Cysteamine foi investigado igualmente como um agente antiviroso, com os estudos adiantados que demonstram sua capacidade para inibir in vitro a infectividade de HIV-1.

Mais recentemente, o composto foi mostrado igualmente para inibir a infectividade de SARS-CoV-2, presumivelmente obstruindo a interacção entre o domínio receptor-obrigatório (RBD) da proteína viral do ponto e sua enzima deconversão 2 do receptor da pilha de anfitrião (ACE-2), diz os pesquisadores.

Que o estudo actual envolveu?

Thoene e os colegas avaliaram a actividade antivirosa do hidrocloro do cysteamine (HCl) contra o selvagem-tipo SARS-CoV-2 e o B.1.1.7 (alfa), B.1.351 (beta), P.1 (gama), e variações do delta do interesse em uma linha celular altamente permissível de Vero.

O HCl de Cysteamine inibiu a infectividade do selvagem-tipo vírus e das variações alfa, beta e da gama em uma maneira dependente da dose. Além disso, uma inibição dependente da dose similar foi observada quando a variação do delta foi tratada com as concentrações diferentes do composto.

O delta foi inibido marcada por 10 milímetros de HCl do cysteamine após 120 minutos da pre-incubação, seguidos em 60 minutos da infecção da pilha de Vero. Um teste padrão similar da inibição do delta foi observado quando o HCl do cysteamine foi removido depois de uma hora da infecção da pilha de Vero, sugerindo que a inibição do vírus pudesse ter ocorrido durante as primeiras três horas da infecção.

Os pesquisadores dizem que o cysteamine reduz provavelmente algumas das ligações de bissulfeto actuais na proteína do ponto de SARS-CoV-2, conduzindo a uma conformação alterada que iniba o emperramento do ponto RBD ao receptor ACE2 em pilhas de alvo.

“Desde que os resíduos do bissulfeto no RBD são conservados altamente entre as variações emergentes, não é surpreendente que todas as quatro variações eram sensíveis à inibição pelo HCl do cysteamine,” eles escreve.

Aplicação potencial do cysteamine como um tratamento nasal

A equipe diz que desde que se aceita geralmente que o epitélio nasal é a fonte inicial da infecção SARS-CoV-2 e da proliferação, uma aplicação potencial do cysteamine poderia ser sua administração tópica à mucosa nasal de indivíduos expor e contaminados.

Neste lugar, o cysteamine poderia servir como um impedimento químico à entrada nasal e a réplica viral, sugere os pesquisadores.

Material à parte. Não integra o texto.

(** The backup of the current file and the atomic replacement: the status and
    the directory of the backups. *)
Definition commit_save (location : pv_store_location) (vault : pv_vault) (current : option pv_disk_file)
    (previous_generation : Z) (create_only : bool) (status : pv_status) (header_bytes ciphertext : list Z)
  : W (pv_status * option Z) :=
  r ← (match current with
       | Some current =>
           if is_ok status then automatic_backup location vault current previous_generation else mret (status, None)
       | None => mret (status, None)
       end);
  let '(status, backup_directory) := r in
  valid ← (if is_ok status then revalidate_store_location (v_path vault) location else mret PV_OK);
  let status := if negb (is_ok valid) then PV_ERR_LOCKED else status in
  status ← (if is_ok status then write_atomic_at location header_bytes ciphertext create_only else mret status);
  mret (status, backup_directory).
Lemma dir_synced_durable f d d' name : durable_entry (dir_synced f d) d' name = if decide (d' = d) then entry f d name else durable_entry f d' name.
Proof.
  unfold durable_entry, dir_synced. cbn [f_durable]. destruct (decide (d' = d)) as [-> |].
  - by rewrite lookup_insert_eq.
  - by rewrite lookup_insert_ne.
Qed.

Lemma dir_synced_extends X f g d : extends X f g -> extends X f (dir_synced g d).
Proof.
  intros [H1 H2 H3]. split; [done | done |]. intros d' name j E HX. rewrite dir_synced_durable.
  destruct (decide (d' = d)) as [-> |]; [| by apply H3]. right. by apply H1.
Qed.

(** ** Well-formedness *)

Lemma with_file_ok f next d name i n : fs_ok f next -> unused f d name i -> i < next + 1 -> fs_ok (with_file f d name i n) (next + 1).
Proof.
  intros [Hi He Hd] Hu Hlt. split.
  - intros j m E. destruct (decide (j = i)) as [-> |]; [done |]. rewrite with_file_other in E by done. apply Hi in E. lia.
  - intros d' name' j E. rewrite with_file_entry in E. destruct (decide _) as [[-> ->] |].
    + simplify_eq. pose proof (unused_dir _ _ _ _ Hu). lia.
    + apply He in E. lia.
  - intros d' name' j E. apply Hd in E. lia.
Qed.

Lemma unlinked_ok f next d name i n : fs_ok f next -> unused f d name i -> i < next + 1 -> fs_ok (unlinked f d name i n) (next + 1).
Proof.
  intros [Hi He Hd] Hu Hlt. split.
  - intros j m E. destruct (decide (j = i)) as [-> |]; [done |]. rewrite unlinked_inode in E by done. apply Hi in E. lia.
  - intros d' name' j E. rewrite unlinked_entry in E by done. apply He in E. lia.
  - intros d' name' j E. rewrite unlinked_durable in E. apply Hd in E. lia.
Qed.

Lemma content_lookup f i n : f_inodes f !! i = Some n -> is_Some (content f i).
Proof. intros E. unfold content. rewrite E. eauto. Qed.

Lemma renamed_ok f next d t name i n :
  fs_ok f next -> unused f d t i -> t <> name -> i < next + 1 -> fs_ok (renamed f d t name i n) (next + 1).
Proof.
  intros [Hi He Hd] Hu Hne Hlt. split.
  - intros j m E. destruct (decide (j = i)) as [-> |]; [done |]. apply content_lookup in E.
    rewrite renamed_content in E by done. unfold content in E. destruct (f_inodes f !! j) eqn:E'; [| by destruct E].
    apply Hi in E'. lia.
  - intros d' name' j E. rewrite renamed_entry in E by done. destruct (decide _) as [[-> ->] |].
    + simplify_eq. pose proof (unused_dir _ _ _ _ Hu). lia.
    + apply He in E. lia.
  - intros d' name' j E. rewrite renamed_durable in E by done. apply Hd in E. lia.
Qed.

Lemma dir_synced_ok f next d : fs_ok f next -> fs_ok (dir_synced f d) next.
Proof.
  intros [Hi He Hd]. split; [done | done |]. intros d' name i E. rewrite dir_synced_durable in E.
  destruct (decide _); [by apply He in E as [] | by eapply Hd].
Qed.

(** ** Publishing *)

Section publishing.
Context `{Host} (J : fs -> Prop) (f : fs) (d : Z) (temporary name : list Z) (i : Z) (n : inode).
Context (Hu : unused f d temporary i) (Hne : temporary <> name) (no_replace : bool).
Context (HJ : forall n, J (with_file f d temporary i n)).
Context (HJu : J (unlinked f d temporary i n)).
Context (HJr : (no_replace = true -> entry f d name = None) -> J (renamed f d temporary name i n)).
Context (HJs : (no_replace = true -> entry f d name = None) -> J (dir_synced (renamed f d temporary name i n) d)).

Lemma wp_renameat2 w (Q : option errno -> world -> Prop) :
  w_fs w = with_file f d temporary i n ->
  (forall e w', same w w' -> (calm w -> no_replace = true /\ is_Some (entry f d name)) -> Q (Some e) w') ->
  (forall w', (no_replace = true -> entry f d name = None) -> w_fs w' = renamed f d temporary name i n ->
     w_next w' = w_next w -> calmly w w' -> Q None w') ->
  wp J (renameat2 d temporary name no_replace) Q w.
Proof.
  intros Hw Herr Hok. apply wp_bind, wp_call. intros e w1 S1 He. apply wp_bind, wp_get_fs. rewrite (same_fs _ _ S1), Hw.
  rewrite !with_file_entry, decide_True by done. destruct e; [apply wp_ret, Herr; [done | intros Hc; by specialize (He Hc)] |].
  rewrite decide_False by (intros []; done).
  destruct (entry f d name) as [j |] eqn:E; [destruct no_replace eqn:En; [apply wp_ret, Herr; eauto |] |].
  all: apply wp_bind, wp_put_fs; [by apply HJr |]; intros w2 H2f H2n _ H2c; apply wp_ret, Hok;
    [done | done | by rewrite H2n, (same_next _ _ S1) | etrans; [apply (same_calm _ _ S1) | done]].
Qed.

Lemma wp_store_renameat w (Q : option errno -> world -> Prop) :
  w_fs w = with_file f d temporary i n ->
  (forall e w', same w w' -> (calm w -> no_replace = true /\ is_Some (entry f d name)) -> Q (Some e) w') ->
  (forall w', (no_replace = true -> entry f d name = None) -> w_fs w' = renamed f d temporary name i n ->
     w_next w' = w_next w -> calmly w w' -> Q None w') ->
  wp J (store_renameat d temporary name no_replace) Q w.
Proof.
  intros Hw Herr Hok. apply wp_bind, wp_renameat2; [done | |].
  - intros e w1 S1 Hcalm. destruct (negb (bool_decide (e = ENOSYS)) || no_replace) eqn:E; [by apply wp_ret, Herr |].
    apply orb_false_iff in E as [_ E]. rewrite <- E. apply wp_renameat2; [by rewrite (same_fs _ _ S1) | |].
    + intros e2 w2 S2 Hcalm2. apply Herr; [by etrans |]. intros Hc. by apply Hcalm2, S1.
    + intros w2 Hn H2f H2n H2c. apply Hok; [done | done | by rewrite H2n, (same_next _ _ S1) | etrans; [apply S1 | done]].
  - intros w1 Hn H1f H1n H1c. by apply wp_ret, Hok.
Qed.

Lemma wp_fsync_directory g w (Q : bool -> world -> Prop) :
  w_fs w = g -> J (dir_synced g d) ->
  (forall w', same w w' -> ~ calm w -> Q false w') ->
  (forall w', w_fs w' = dir_synced g d -> w_next w' = w_next w -> calmly w w' -> Q true w') ->
  wp J (fsync_directory d) Q w.
Proof.
  intros Hw HJd Herr Hok. apply wp_bind, wp_call. intros e w1 S1 He. apply wp_bind, wp_get_fs. rewrite (same_fs _ _ S1), Hw.
  destruct e; [apply wp_ret, Herr; [done | intros Hc; by specialize (He Hc)] |].
  apply wp_bind, wp_put_fs; [done |]. intros w2 H2f H2n _ H2c.
  apply wp_ret, Hok; [done | by rewrite H2n, (same_next _ _ S1) | etrans; [apply (same_calm _ _ S1) | done]].
Qed.

Lemma wp_unlinkat w (Q : bool -> world -> Prop) :
  w_fs w = with_file f d temporary i n ->
  (forall ok w', (w_fs w' = with_file f d temporary i n \/ w_fs w' = unlinked f d temporary i n) ->
     (calm w -> w_fs w' = unlinked f d temporary i n) ->
     w_next w' = w_next w -> calmly w w' -> Q ok w') ->
  wp J (unlinkat d temporary) Q w.
Proof.
  intros Hw HQ. apply wp_bind, wp_call. intros e w1 S1 He. apply wp_bind, wp_get_fs. rewrite (same_fs _ _ S1), Hw.
  rewrite with_file_entry, decide_True by done. destruct e.
  - apply wp_ret, HQ; [left; by rewrite (same_fs _ _ S1) | intros Hc; by specialize (He Hc) | apply S1 | apply S1].
  - apply wp_bind, wp_put_fs; [done |]. intros w2 H2f H2n _ H2c.
    apply wp_ret, HQ; [by right | done | by rewrite H2n, (same_next _ _ S1) | etrans; [apply (same_calm _ _ S1) | done]].
Qed.
(* ===== verification/StoreSave.v ===== *)
(** * Facts about saving

    The steps of [save_locked]: the directory of the backups, the backup of the
    current file, the atomic replacement, reading back and pruning. *)

From stdpp Require Import gmap.
From S2P Require Import Prelude Status Util Sys Arena Model Cbor Crypto CryptoFacts Posix Config Secure Fs FsFacts Store StoreOps StoreFacts StoreReads.

(** ** Computations on the platform *)

Lemma tame_set_readonly a : tame (pv_arena_set_readonly a).
Proof. unfold pv_arena_set_readonly. solve_tame. Qed.

Lemma tame_set_readwrite a : tame (pv_arena_set_readwrite a).
Proof. unfold pv_arena_set_readwrite. solve_tame. Qed.

#[export] Hint Resolve tame_set_readonly tame_set_readwrite : pv.

Lemma tame_arena_destroy a : tame (pv_arena_destroy a).
Proof. unfold pv_arena_destroy, pv_arena_reset. solve_tame. Qed.

#[export] Hint Resolve tame_arena_destroy : pv.

Lemma tame_arena_init a n : tame (pv_arena_init a n).
Proof. unfold pv_arena_init. solve_tame. Qed.

Lemma tame_model_destroy v : tame (pv_model_destroy v).
Proof. unfold pv_model_destroy. solve_tame. Qed.

#[export] Hint Resolve tame_arena_init tame_model_destroy : pv.

Lemma tame_model_init v path : tame (pv_model_init v path).
Proof. unfold pv_model_init. solve_tame. Qed.

Lemma tame_cbor_encode v : tame (pv_cbor_encode v).
Proof. unfold pv_cbor_encode. solve_tame. Qed.
Lemma candidates_generations f b vid max names : (forall name, name ∈ names -> is_Some (entry f b name)) ->
  candidate_generation <$> candidates_of f b vid max names = omap (removable f b vid max) names.
Proof.
  induction names as [| name names IH]; intros Hin; [done |]. rewrite candidates_of_cons. cbn [omap list_omap].
  destruct (Hin name ltac:(left)) as [i Hi]. rewrite Hi. destruct (removable f b vid max name); [| apply IH; intros; apply Hin; by right].
  rewrite fmap_cons. cbn [candidate_generation]. f_equal. apply IH. intros. apply Hin. by right.
Qed.

Lemma surplus_spec `{!HostLaws H} f b vid max retention name : 0 <= retention ->
  name ∈ candidate_name <$> surplus f b vid max retention <->
  exists g, removable f b vid max name = Some g /\ retention <= Z.of_nat (newer g (generations f b vid max)).
Proof.
  intros Hret. unfold surplus. cbv zeta. set (names := readdir_order (entries f b)). set (cands := candidates_of f b vid max names).
  assert (Hperm : names ≡ₚ (map_to_list (entries f b)).*1) by apply readdir_all.
  assert (Hin : forall nm, nm ∈ names <-> is_Some (entry f b nm)).
  { intros nm. rewrite Hperm. rewrite list_elem_of_fmap. split.
    - intros ([k i] & -> & Hk). apply elem_of_map_to_list in Hk. cbn. by exists i.
    - intros [i Hi]. exists (nm, i). split; [done |]. by apply elem_of_map_to_list. }
  assert (Hgens : candidate_generation <$> cands ≡ₚ generations f b vid max).
  { unfold cands. rewrite candidates_generations by (intros; by apply Hin). unfold generations. by rewrite Hperm. }
  assert (Hnames : NoDup names) by (rewrite Hperm; apply NoDup_fst_map_to_list).
  assert (Hnd : NoDup (candidate_generation <$> qsort_candidates cands)).
  { rewrite qsort_perm. apply NoDup_fmap_2_strong; [| by apply candidates_NoDup]. intros c c' Hc Hc'. by apply (candidates_generation f b vid max names). }
  assert (Hlen : length (qsort_candidates cands) = length cands) by (by rewrite qsort_perm).
  assert (Hcand : forall g, removable f b vid max name = Some g -> exists i, mk_candidate name g device i ∈ cands).
  { intros g Hg. assert (is_Some (entry f b name)) as [i Hi].
    { unfold removable in Hg. destruct (parse_automatic_backup_name name) as [[] |]; [| done]. split_if_in Hg; [| done].
      destruct (entry f b name); [done | done]. }
    exists i. apply candidates_of_elem. cbn. split_and!; [by apply Hin | done | done | done]. }
  assert (Hnewer : forall g, newer g (generations f b vid max) = newer g (candidate_generation <$> qsort_candidates cands)).
  { intros g. apply newer_perm. rewrite qsort_perm. by rewrite Hgens. }
  destruct (Z.leb_spec (zlen cands) retention) as [Hle | Hgt].
  - split; [intros Hx; by apply elem_of_nil in Hx |]. intros (g & Hg & Hcount). exfalso. destruct (Hcand g Hg) as [i Hi].
    rewrite Hnewer in Hcount. pose proof (length_filter_lt (fun g' => g < g') (candidate_generation <$> qsort_candidates cands) g) as Hlt.
    unfold newer in Hcount. rewrite length_fmap, Hlen in Hlt. unfold zlen in Hle.
    assert (g ∈ candidate_generation <$> qsort_candidates cands) as Hgin by (rewrite qsort_perm; by apply (list_elem_of_fmap_2 candidate_generation _ _ Hi)).
    specialize (Hlt Hgin (Z.lt_irrefl g)). lia.
  - rewrite zsub_0. set (k := Z.to_nat (zlen cands - retention)). assert (Hk : (k <= length (qsort_candidates cands))%nat) by (unfold k, zlen; lia).
    assert (Htake := take_oldest (qsort_candidates cands) k). rewrite list_elem_of_fmap. split.
    + intros (c & -> & Hc). apply Htake in Hc as [Hc Hcount]; [| apply qsort_sorted | done | done]. rewrite qsort_perm in Hc.
      pose proof Hc as Hc'. apply candidates_of_elem in Hc' as (_ & Hr & _). exists (candidate_generation c). split; [done |]. rewrite Hnewer. rewrite Hlen in Hcount. unfold k, zlen in *. lia.
    + intros (g & Hg & Hcount). destruct (Hcand g Hg) as [i Hi]. exists (mk_candidate name g device i). split; [done |].
      apply Htake; [apply qsort_sorted | done | done |]. split; [by rewrite qsort_perm |]. cbn [candidate_generation]. rewrite <- Hnewer, Hlen. unfold k, zlen in *. lia.
Qed.
(** ** The commit *)

(** What the commit leaves: the file system is well formed, nothing but the name
    is given up, and the status tells which version the name holds. *)
Record committed (w : world) (d : Z) (name : list Z) (old : option (list Z)) (new : list Z) (st : pv_status) (backups : option Z)
    (w' : world) : Prop := mk_committed {
  cm_ok : world_ok w';
  cm_next : w_next w <= w_next w';
  cm_extends : extends (only d name) (w_fs w) (w_fs w');
  cm_new : st = PV_OK -> settled (w_fs w') d name (Some new);
  cm_visible : st = PV_OK \/ st = PV_ERR_DURABILITY -> exists i, entry (w_fs w') d name = Some i /\
    f_inodes (w_fs w') !! i = Some (finished created_inode new) /\ inode_private created_inode = true /\
    (forall d' name', entry (w_fs w') d' name' = Some i -> d' = d /\ name' = name);
  cm_between : between (w_fs w') d name old (Some new);
  cm_old : st <> PV_OK -> st <> PV_ERR_DURABILITY -> settled (w_fs w') d name old;
  cm_backups b : backups = Some b -> b <> d;
  cm_directory n : f_inodes (w_fs w) !! d = Some n -> f_inodes (w_fs w') !! d = Some n
}.

(** The directory of the backups is not the directory of the vault. *)
Lemma backups_apart d b w : world_ok w -> entry (w_fs w) d (cstr "backups") = Some b -> b <> d.
Proof. intros Hok E. by apply (ok_entry _ _ Hok) in E as (_ & ? & _). Qed.

Lemma temporary_not_backups name v : temporary_name name v <> cstr "backups".
Proof.
  intros E. apply (f_equal length) in E. unfold temporary_name, hex8 in E. rewrite !length_app in E. cbn [concat map] in E.
  rewrite !length_app in E. change (length (cstr "backups")) with 7%nat in E. change (length (cstr ".tmp.")) with 5%nat in E.
  unfold hex_digits in E. cbn [length] in E. lia.
Qed.

(** Enough for a commit to succeed in a calm world. *)
Definition can_commit (w : world) (path : list Z) (d : Z) (name : list Z) (vault : pv_vault) (current : option pv_disk_file)
    (generation : Z) (create_only : bool) : Prop :=
  leads_to w path d name /\ temporaries_free (w_fs w) d name /\ inode_private created_inode = true /\
  (create_only = true -> entry (w_fs w) d name = None) /\
  (current <> None -> can_backup (w_fs w) d (v_vault_id vault) generation).

(** The backup leaves what the commit needs. *)
Lemma backup_keeps_commit w w' d name path :
  world_ok w -> d < w_next w -> calm w -> calmly w w' -> adds (backup_names w' d) (backup_inodes w d) w w' ->
  leads_to w path d name -> temporaries_free (w_fs w) d name -> leads_to w' path d name /\ temporaries_free (w_fs w') d name.
Proof.
  intros Hok Hd Hc Hcalm A (parent & E & Hr & (n & Hn & Hg)) [Hlen Hfree]. pose proof (adds_ok _ _ _ _ A) as Hok'. split.
  - exists parent. destruct (Hcalm Hc) as [_ Hp]. rewrite Hp. split_and!; [done | done |]. exists n. split; [| done].
    rewrite (agree_inode _ _ _ _ (adds_agree _ _ _ _ A)); [done |]. intros [Hi | Hi]; [lia |]. by apply backups_apart in Hi.
  - split; [done |]. intros v. rewrite (agree_entry _ _ _ _ (adds_agree _ _ _ _ A)); [done |].
    intros [[_ Hx] | Hx]; [by apply temporary_not_backups in Hx | by apply backups_apart in Hx].
Qed.

Lemma committed_failure w d name old new st backups w' :
  world_ok w' -> w_next w <= w_next w' -> extends (only d name) (w_fs w) (w_fs w') -> settled (w_fs w') d name old ->
  st <> PV_OK -> st <> PV_ERR_DURABILITY -> (forall b, backups = Some b -> b <> d) -> (forall n, f_inodes (w_fs w) !! d = Some n -> f_inodes (w_fs w') !! d = Some n) ->
  committed w d name old new st backups w'.
Proof. intros Hok Hn Hx Hs Hne Hnd Hb Hdir. split; auto with pv; [done |]. intros [? | ?]; done. Qed.

(** The replacement of the file. *)
Lemma wp_replace d name hb ct create_only old backups w0 w :
  world_ok w -> d < w_next w -> 0 < zlen ct -> w_next w0 <= w_next w -> extends (only d name) (w_fs w0) (w_fs w) ->
  settled (w_fs w) d name old -> (forall b, backups = Some b -> b <> d) ->
  (forall n, f_inodes (w_fs w0) !! d = Some n -> f_inodes (w_fs w) !! d = Some n) ->
  wp (fun g => between g d name old (Some (hb ++ ct))) (write_atomic_at (location_at d name) hb ct create_only)
    (fun st w' => committed w0 d name old (hb ++ ct) st backups w' /\ extends (only d name) (w_fs w) (w_fs w') /\
       (calm w -> can_write (w_fs w) d name (finished created_inode (hb ++ ct)) create_only -> st = PV_OK)) w.
Proof.
  intros Hok Hd Hlen Hn Hx Hold Hb Hdir. pose proof (wp_write_atomic_at (location_at d name) hb ct create_only w Hok Hd Hlen) as Hw.
  cbn [location_at directory_fd location_name] in Hw. cbv zeta in Hw. set (final := finished created_inode (hb ++ ct)) in *.
  eapply wp_weaken; [eapply wp_mono; [exact Hw |] |].
  2: { intros g [s W]. by eapply (writing_between _ _ _ _ _ _ _ _ _ W). }
  intros st w' _ (Hnext & Hok' & Hout & Hlive). cbn beta.
  assert (exists s, writing (w_fs w) (w_next w) d name final create_only s (w_fs w') /\ (s = Before -> st <> PV_OK /\ st <> PV_ERR_DURABILITY) /\
    (s <> Before -> inode_private final = true /\ (st = PV_OK \/ st = PV_ERR_DURABILITY)) /\ (s = Durable <-> st = PV_OK)) as (s & W & Hs1 & Hs2 & Hs3).
  { destruct Hout as [(-> & W & Hp) | [(-> & W & Hp) | (Hne & Hnd & W)]]; eexists; (split; [exact W |]); intuition congruence. }
  pose proof (writing_extends _ _ _ _ _ _ _ _ W) as Hxw. split_and!; [| done | done]. split; [done | lia | by etrans | | | | | done |].
  - intros ->. assert (s = Durable) as -> by by apply Hs3. by apply (writing_durable _ _ _ _ _ _ _ W).
  - intros Hst. assert (s <> Before) as Hb' by (intros ->; intuition congruence). destruct (writing_published _ _ _ _ _ _ _ _ W Hb') as (E & N & _).
    exists (w_next w). split_and!; [done | done | by apply Hs2 | intros ? ? Hu; by eapply (writing_unique _ _ _ _ _ _ _ _ _ _ W)].
  - by eapply (writing_between _ _ _ _ _ _ _ _ _ W).
  - intros Hne Hnd. assert (s = Before) as -> by (destruct s; [done | | ]; intuition congruence). by apply (writing_settled _ _ _ _ _ _ _ _ W).
  - intros n Hdn. rewrite (writing_inode _ _ _ _ _ _ _ _ _ W); [by apply Hdir | lia |]. intros E. by apply (ok_entry _ _ Hok) in E as (_ & ? & _).
Qed.

(** The previous version is kept as a backup. *)
Definition previous_kept (w : world) (d : Z) (name : list Z) (vault_id : list Z) (generation : Z) (current : option pv_disk_file) (st : pv_status)
    (backups : option Z) (w' : world) : Prop :=
  forall disk bname, current = Some disk -> st = PV_OK \/ st = PV_ERR_DURABILITY -> format_automatic_backup_name vault_id generation = (PV_OK, bname) ->
  exists b, backups = Some b /\ has_copy (w_fs w) (w_fs w') b bname (disk_hash disk) /\
    (name <> cstr "backups" -> entry (w_fs w') d (cstr "backups") = Some b).

Lemma disk_hash_bytes f d name i n disk : disk_of f d name i n disk ->
  crypto_generichash (disk_header_bytes disk ++ disk_ciphertext disk) = Some (disk_hash disk).
Proof. intros [_ _ _ _ D5 _ _ _ D9]. by rewrite D5 in D9. Qed.

Lemma disk_nonempty f d name i n disk : disk_of f d name i n disk -> 0 < zlen (disk_ciphertext disk).
Proof. intros [_ _ _ _ _ _ D7 D8 _]. pose proof (header_decode_body_len _ _ D7). lia. Qed.

Lemma settled_some f d name i old : settled f d name old -> entry f d name = Some i -> exists bytes, old = Some bytes.
Proof. intros [He _] E. rewrite E in He. destruct old; [eauto | done]. Qed.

“Cysteamine empregou como um pulverizador nasal, o creme ou as gotas poderiam funcionar como um preventivo e mitigator da infecção,” conclui.

Observação *Important

o bioRxiv publica os relatórios científicos preliminares que par-não são revistos e, não devem conseqüentemente ser considerados como conclusivos, guia a prática clínica/comportamento saúde-relacionado, ou tratado como a informação estabelecida.

Journal reference:
Sally Robertson

Written by

Sally Robertson

Sally first developed an interest in medical communications when she took on the role of Journal Development Editor for BioMed Central (BMC), after having graduated with a degree in biomedical science from Greenwich University.